ASSIGNMENT :: Your answer should be every line of the entries that has the string "system" in it.

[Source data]
Definition digest_from_hex (s : string) : option ContentHash :=
  if (String.length s =? 64) && str_forallb is_lower_hex s then
    match from_hex s with Ok h => Some h | Err _ => None end
  else None.

(** ** State *)

Record CoordVersionKey := mkLockKey { lk_coords : Coords; lk_version : string }.

(** The store, the index, the outcomes handed to the observers, and the URLs
    requested so far. *)
Record World := mkWorld {
  store : Store;
  index : Index.Index;
  outcomes : list RoasteryOutcome;
  pushes : list PushOutcome;
  requests : list string
}.

Inductive LockError : Type := LockIo | LockTimeout.

(** [put_fails]: the bytes cannot be written to the store.  [allocates]:
    [Vec::with_capacity] of that many bytes returns; it panics above
    [isize::MAX]. *)
Record Setup := mkSetup {
  http : Http;
  fetch_config : FetchConfig;
  roastery : option RoasteryClient;
  roastery_url : option string;
  roastery_push : bool;
  acquire : CoordVersionKey -> result LockError unit;
  now_unix : Z;
  put_fails : Bytes -> bool;
  allocates : Z -> bool;
  waiting : World -> World;
  others : World -> World
}.

(** The builders: a handle on the same state with the remote cache. *)
Definition with_roastery (client : RoasteryClient) (url : string) (s : Setup) : Setup :=
  mkSetup (http s) (fetch_config s) (Some client) (Some url) (roastery_push s) (acquire s)
    (now_unix s) (put_fails s) (allocates s) (waiting s) (others s).

Definition with_roastery_push (enabled : bool) (s : Setup) : Setup :=
  mkSetup (http s) (fetch_config s) (roastery s) (roastery_url s) enabled (acquire s)
    (now_unix s) (put_fails s) (allocates s) (waiting s) (others s).
Lemma fetch_frames c version lock_key type_ classifier url :
  frames (get_or_fetch_artifact s c version key lock_key type_ classifier url).
Proof.
  unfold get_or_fetch_artifact, true_miss, roastery_first, upstream, try_roastery,
    fetch_and_cache, fetch_url_and_cache. cbn zeta.
  assert (Hl : frames (coord_lock s)).
  { apply frames_index. intros w. unfold coord_lock. cbn. by rewrite (proj1 (Hs w)). }
  assert (Hc : forall e, frames (cached c version e)).
  { intros e. apply frames_index. intros w. unfold cached. by destruct (Cas.get _ _). }
  apply frames_bind; [done | intros _]. repeat first [apply Hc | frame].
Qed.

(** The interference of one request with another. *)
Definition run c version lock_key type_ classifier url (w : World) : World :=
  (get_or_fetch_artifact s c version key lock_key type_ classifier url w).2.

Lemma rely_alone k : rely s k.
Proof.
  split; intros w; [intros H | intros H |]; destruct (Hs w) as [E1 E2];
    rewrite ?E1, ?E2; [by apply safe_refl.. | done].
Qed.

(** A request is a task that other requests can rely on. *)
Lemma run_relied c version lock_key type_ classifier url k s2 :
  k <> key ->
  waiting s2 = run c version lock_key type_ classifier url ->
  others s2 = run c version lock_key type_ classifier url -> rely s2 k.
Proof.
  intros Hne E1 E2.
  assert (H : forall w, sound w -> safe w (run c version lock_key type_ classifier url w)).
  { intros w Hw. unfold run.
    pose proof (fetch_delivers s key (rely_alone key) w c version lock_key type_ classifier url Hw) as H.
    unfold wp in H. destruct (get_or_fetch_artifact _ _ _ _ _ _ _ _ _) as [[r|] w']; [apply H | done]. }
  split; intros w; rewrite ?E1, ?E2; [apply H.. | by apply fetch_frames].
Qed.

End Interleaving.
(** The second lookup, under the lock of the file system, never finds a row
    that the first did not: the index is the map in memory, and the lock of
    the coordinate keeps the other tasks away from the row. *)
Lemma recheck_idle `{D : Digest} `{S1 : Sha1} `{C : Codec} `{CF : CaseFolding} `{T : ErrorText}
    setup c version key lock_key type_ classifier url w :
  rely setup key -> row key (waiting setup w) = None -> acquire setup lock_key = Ok tt ->
  get_or_fetch_artifact setup c version key lock_key type_ classifier url w
  = true_miss setup c version type_ classifier key url (others setup (waiting setup w)).
Proof.
  intros HR Hrow Hlock. pose proof (r_locked _ _ HR (waiting setup w)) as Hr. rewrite Hrow in Hr.
  unfold get_or_fetch_artifact, mbind, M_bind, coord_lock, lookup_row, await, lift.
  unfold row in Hrow, Hr. by rewrite Hrow, Hlock, Hr.
Qed.
(** C22: The locks do not block each other for good.  From every state the
    system can get into, whatever the index holds for each task, there is a
    run of the tasks and the clock after which every task is done, none of
    them by a failure or a timeout that it did not have before, no lock file
    is held and no task waits for a mutex: no order in which the locks were
    taken leads to a deadlock. *)
Theorem lock_completes s : reachable lock_root s ->
  exists s', rtc good s s' /\ dom (tasks s') = dom (tasks s) /\ clean s s' /\
    (forall t p pc, tasks s' !! t = Some (p, pc) -> exists r, pc = Finished r) /\
    flocks s' = ∅ /\ forall q, queue_of q s' = [].
Proof.
  intros HI%inv_reachable. remember (work s) as n eqn:En. revert s En HI.
  induction (lt_wf n) as [n _ IH]; intros s -> HI.
  destruct (decide (map_Forall (fun _ x => rank x.2 = 0) (tasks s))) as [Hd|Hd].
  - destruct (all_done s HI Hd) as [D1 D2]. exists s. split_and!; [constructor | done | by intros t p e | | done | done].
    intros t p pc H. apply Hd in H. destruct pc; try done. by eexists.
  - apply map_not_Forall in Hd as (t & [p pc] & Ht & Hr); [| apply _]. destruct (some_progress s t p pc HI Ht Hr) as (s1 & G1 & G2 & G3 & G4).
    destruct (IH (work s1) G2 s1 eq_refl (inv_good s s1 HI G1)) as (s' & R1 & R2 & R3 & R4). exists s'.
    split_and!; [by etrans | congruence | | apply R4..]. intros t' p' e H. by apply G4, R3.
Qed.

End Facts.

(** ** A run *)

Module Run.

#[local] Instance run_sha1 : Sha1 := fun b => b.

Definition root (p : Pid) : string := "/cache/locks".
Definition key : CoordVersionKey := mkLockKey (mkCoords "g" "a") "1".

(** Two processes want the same artifact; the first is fetching it, the
    second has found the lock file taken. *)
Definition contended_steps : list (State -> option State) :=
  [spawn 1 0 key; spawn 2 1 key; lock 1; lock 2; grant 1; grant 2; look root 1 false; look root 2 false;
   attempt root 1 false; attempt root 2 false].

Fixpoint run (fs : list (State -> option State)) (s : State) : option State :=
  match fs with [] => Some s | f :: fs' => f s ≫= run fs' end.

Definition contended : State := default init (run contended_steps init).

Lemma run_steps fs s s' : Forall (fun f => forall s s', f s = Some s' -> step root s s') fs ->
  run fs s = Some s' -> rtc (step root) s s'.
Proof.
  intros H. revert s. induction H as [|f fs Hf _ IH]; intros s; cbn; [intros [= ->]; constructor |].
  destruct (f s) as [s1|] eqn:E; [| done]. cbn. intros R. eapply rtc_l; [by apply Hf | by apply IH].
Qed.

Lemma contended_reached : reachable root contended.
Proof.
  apply (run_steps contended_steps).
  - unfold contended_steps. repeat (apply list.Forall_cons; split; [intros s s' H;
      first [by eapply s_spawn | apply s_progress; first [by eapply p_lock | by eapply p_grant | by eapply p_look | by eapply p_attempt]] |]).
    constructor.
  - unfold contended. destruct (run contended_steps init) eqn:E; [done |].
    exfalso. assert (K : bool_decide (is_Some (run contended_steps init)) = true) by (vm_compute; reflexivity). by rewrite E in K.
Qed.

(** The first task holds the lock file. *)
Lemma lock_exclusive_witness : fetches root contended 1 (lock_path (root 0) key).
Proof.
  pose proof (lock_exclusive root contended contended_reached) as (_ & _ & H).
  apply H. vm_compute. reflexivity.
Defined.

Lemma lock_completes_witness : exists s', rtc (good root (fun _ => false)) contended s' /\ flocks s' = ∅.
Proof.
  destruct (lock_completes root (fun _ => false) contended contended_reached) as (s' & H & _ & _ & _ & F & _).
  by exists s'.
Defined.

End Run.
End LocksFacts.
Lemma dedup_elem x l : x ∈ dedup l <-> x ∈ l.
Proof.
  induction l as [|y [|z l] IH]; try done. rewrite dedup_cons.
  destruct (Nat.eqb_spec y z) as [->|]; [rewrite IH; set_solver |]. rewrite !elem_of_cons in *. tauto.
Qed.

Lemma dedup_sorted l : StronglySorted le l -> StronglySorted lt (dedup l).
Proof.
  induction l as [|y [|z l] IH]; intros H; [constructor | by repeat constructor |].
  apply StronglySorted_inv in H as [Hs Hy]. specialize (IH Hs). rewrite dedup_cons.
  destruct (Nat.eqb_spec y z) as [->|Hne]; [done |]. constructor; [done |].
  rewrite list.Forall_forall in *. intros x Hx.
  assert (y <= z) by (apply Hy; set_solver).
  rewrite dedup_elem in Hx. apply StronglySorted_inv in Hs as [_ Hz]. rewrite list.Forall_forall in Hz.
  apply elem_of_cons in Hx as [->|Hx]; [lia |]. specialize (Hz x Hx). lia.
Qed.

Lemma sorted_lt_nodup l : StronglySorted lt l -> NoDup l.
Proof.
  induction 1 as [|x l Hs IH Hx]; constructor; [| done].
  intros Hin. rewrite list.Forall_forall in Hx. specialize (Hx _ Hin). lia.
Qed.

Lemma sort_dedup_nodup l : NoDup (dedup (sort_indices l)).
Proof. apply sorted_lt_nodup, dedup_sorted, indices_sorted. Qed.

(** ** Lists *)

Lemma sorted_strict l : NoDup l -> StronglySorted le l -> StronglySorted lt l.
Proof.
  intros Hn. induction 1 as [|x l Hs IH Hx]; constructor; apply list.NoDup_cons in Hn as [Hnx Hn]; auto.
  rewrite list.Forall_forall in *. intros y Hy. specialize (Hx y Hy).
  assert (x <> y) by (by intros ->). lia.
Qed.

Lemma concat_snoc (L : list (list nat)) lv : concat (L ++ [lv]) = concat L ++ lv.
Proof. by rewrite concat_app, concat_cons, concat_nil, app_nil_r. Qed.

EXERCISE OUTPUT ::
(** The second lookup, under the lock of the file system, never finds a row
    system can get into, whatever the index holds for each task, there is a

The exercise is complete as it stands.